Die häufigste Nebenwirkung bestand in geringgradigen Schmerzen kurz nach
der Injektion. Zwischen dem fünften und achten Tag berichteten acht
Patienten, die eine Akupunktur erhalten hatten, und einer, der zum
Schein akupunktiert worden war, über leichte Nebenwirkungen wie eine
vorübergehende Verschlechterung der Beschwerden. Ebensolches wurde für
zwei Patienten nach Injektion einer Salzlösung und für einen nach
Botulinumtoxin-Injektion berichtet.
Nach
Tsikopoulos und Kollegen sind die positiven Ergebnisse zur dehydrierten
Amnionmembran zwar vielversprechend; aufgrund der unzureichenden
Datenlage vor allem im mittel- und längerfristigen Bereich halten sich
die Autoren jedoch mit einer Empfehlung zurück. Anders bei
Botulinumtoxin A: Mit dieser Substanz, so die Forscher, hätten die
behandelten Patienten die vergleichsweise besten Chancen auf eine
Besserung ihrer Schmerzen in einem Zeitfenster bis zu einem halben Jahr.

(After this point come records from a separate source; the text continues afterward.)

(** * aioftp.common: throttled streams and async iteration helpers

    A shallow embedding of [src/aioftp/common.py].

    - [int] is [Z]; [bytes] is a list of bytes. The clock of the event loop
      is exact: loop times and durations are rationals ([Q]). A [float] as
      Python computes with it is a binary64 number ([Float]), and
      [Throttle.append], whose stored numbers depend on how floats round,
      is given on floats as well ([FloatThrottle]).
    - The asyncio event loop is a world with a virtual clock: running code
      takes no time, [asyncio.sleep d] takes exactly [d], and every call of
      [asyncio.sleep] is recorded with the loop time at which it started.
      Tasks awaited together with [asyncio.wait] all start at the loop time
      of the [await], and the waiter resumes when the last of them is done.
    - [Throttle] objects and [dict] objects are mutable and may be shared, so
      they live in a store and are referred to by address.
    - What a transport delivers, and after how long, is data of the world.
    - A loop that need not end takes fuel. *)

From Stdlib Require Import ZArith QArith Qround List String Bool Lia Lqa.
From Stdlib Require Import Strings.Byte.
From Stdlib Require Import Floats.SpecFloat.
Import ListNotations.

(** ** Python values *)

Definition bytes := list byte.

(** [len(data)] *)
Definition len (data : bytes) : Z := Z.of_nat (List.length data).

(** Truth value of a [bytes] object: empty is false. *)
Definition bytes_truthy (data : bytes) : bool :=
  match data with [] => false | _ :: _ => true end.

(** Truth value of an [Optional[int]]: [None] and [0] are false. *)
Definition int_truthy (v : option Z) : bool :=
  match v with Some n => negb (n =? 0)%Z | None => false end.

(** Truth value of an optional number: [None] and zero are false. *)
Definition num_truthy (v : option Q) : bool :=
  match v with Some q => negb (Qeq_bool q 0) | None => false end.

(** [a or b] on optional numbers: [a] when it is true, else [b]. *)
Definition py_or (a b : option Q) : option Q :=
  if num_truthy a then a else b.

Definition Qlt_bool (a b : Q) : bool := negb (Qle_bool b a).

(** [max(0, x)]: the first argument unless the second is greater. *)
Definition py_max0 (x : Q) : Q := if Qlt_bool 0 x then x else 0.

(** [round(x)] to an [int]: the nearest integer, a tie going to the even one. *)
Definition py_round (x : Q) : Z :=
  let f := Qfloor x in
  match Qcompare (x - inject_Z f)%Q (1 # 2)%Q with
  | Lt => f
  | Gt => (f + 1)%Z
  | Eq => if Z.even f then f else (f + 1)%Z
  end.

(** The later of two loop times. *)
Definition later (a b : Q) : Q := if Qle_bool a b then b else a.

(** Exceptions that cross the functions modelled here. *)
Inductive Exn : Set :=
| TimeoutError
| StopAsyncIteration
| ConnectionResetError
| IncompleteReadError
| OverflowError
| ValueError.

Inductive Result (A : Type) : Type :=
| Ok (a : A)
| Raise (e : Exn).
Arguments Ok {A} a.
Arguments Raise {A} e.

(** ** float *)

(** A Python [float] is an IEEE 754 binary64 number: [spec_float] at
    precision 53 with exponents below 1024. Its operations round to the
    nearest float, a tie going to the even one. *)
Module Float.

Definition t : Set := spec_float.

Definition prec : Z := 53.
Definition emax : Z := 1024.

(** [x - y] *)
Definition sub (x y : t) : t := SFsub prec emax x y.

(** [x * y] *)
Definition mul (x y : t) : t := SFmul prec emax x y.

(** [float(n)] of an [int] [n], as a product of a [float] and an [int]
    makes it: the nearest float, or [OverflowError]. *)
Definition of_int (n : Z) : Result t :=
  match binary_normalize prec emax n 0 false with
  | S754_infinity _ => Raise OverflowError
  | x => Ok x
  end.

(** What a number is worth. *)
Inductive Value : Set :=
| NaN
| Infinity (negative : bool)
| Finite (q : Q).

Definition value (x : t) : Value :=
  match x with
  | S754_nan => NaN
  | S754_infinity s => Infinity s
  | S754_zero _ => Finite 0
  | S754_finite s m e =>
      Finite ((if s then - inject_Z (Zpos m) else inject_Z (Zpos m)) * 2 ^ e)
  end.

(** [round(x)]: the nearest [int] to what [x] is worth, a tie going to the
    even one; [OverflowError] for an infinity and [ValueError] for a NaN. *)
Definition round (x : t) : Result Z :=
  match value x with
  | Finite q => Ok (py_round q)
  | Infinity _ => Raise OverflowError
  | NaN => Raise ValueError
  end.

(** An [int] or a [float]. *)
Inductive Number : Set :=
| Int (n : Z)
| Real (x : t).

Die Ergebnisse seien auch nach Herausrechnen von Verzerrungsrisiken
robust geblieben.
Wenngleich
die Methode der Netzwerkanalyse ihre Mängel hat, ist doch das Konzept
der Botulinumtoxin-Therapie im Zusammenhang mit der Plantarfasziitis
plausibel: So rührt der Fersenschmerz primär von einer Enthesiopathie an
der Befestigungsstelle der Plantarsehne am Calcaneus her. An der
Pathologie beteiligt ist jedoch möglicherweise auch eine Tendinopathie
des unter der Plantarfaszie gelegenen M. flexor digitorum brevis.
Botulinumtoxin führt, an der richtigen Stelle injiziert, zur Relaxierung
dieses Muskels. Damit bewirkt man, dass die Entzündung abklingen kann.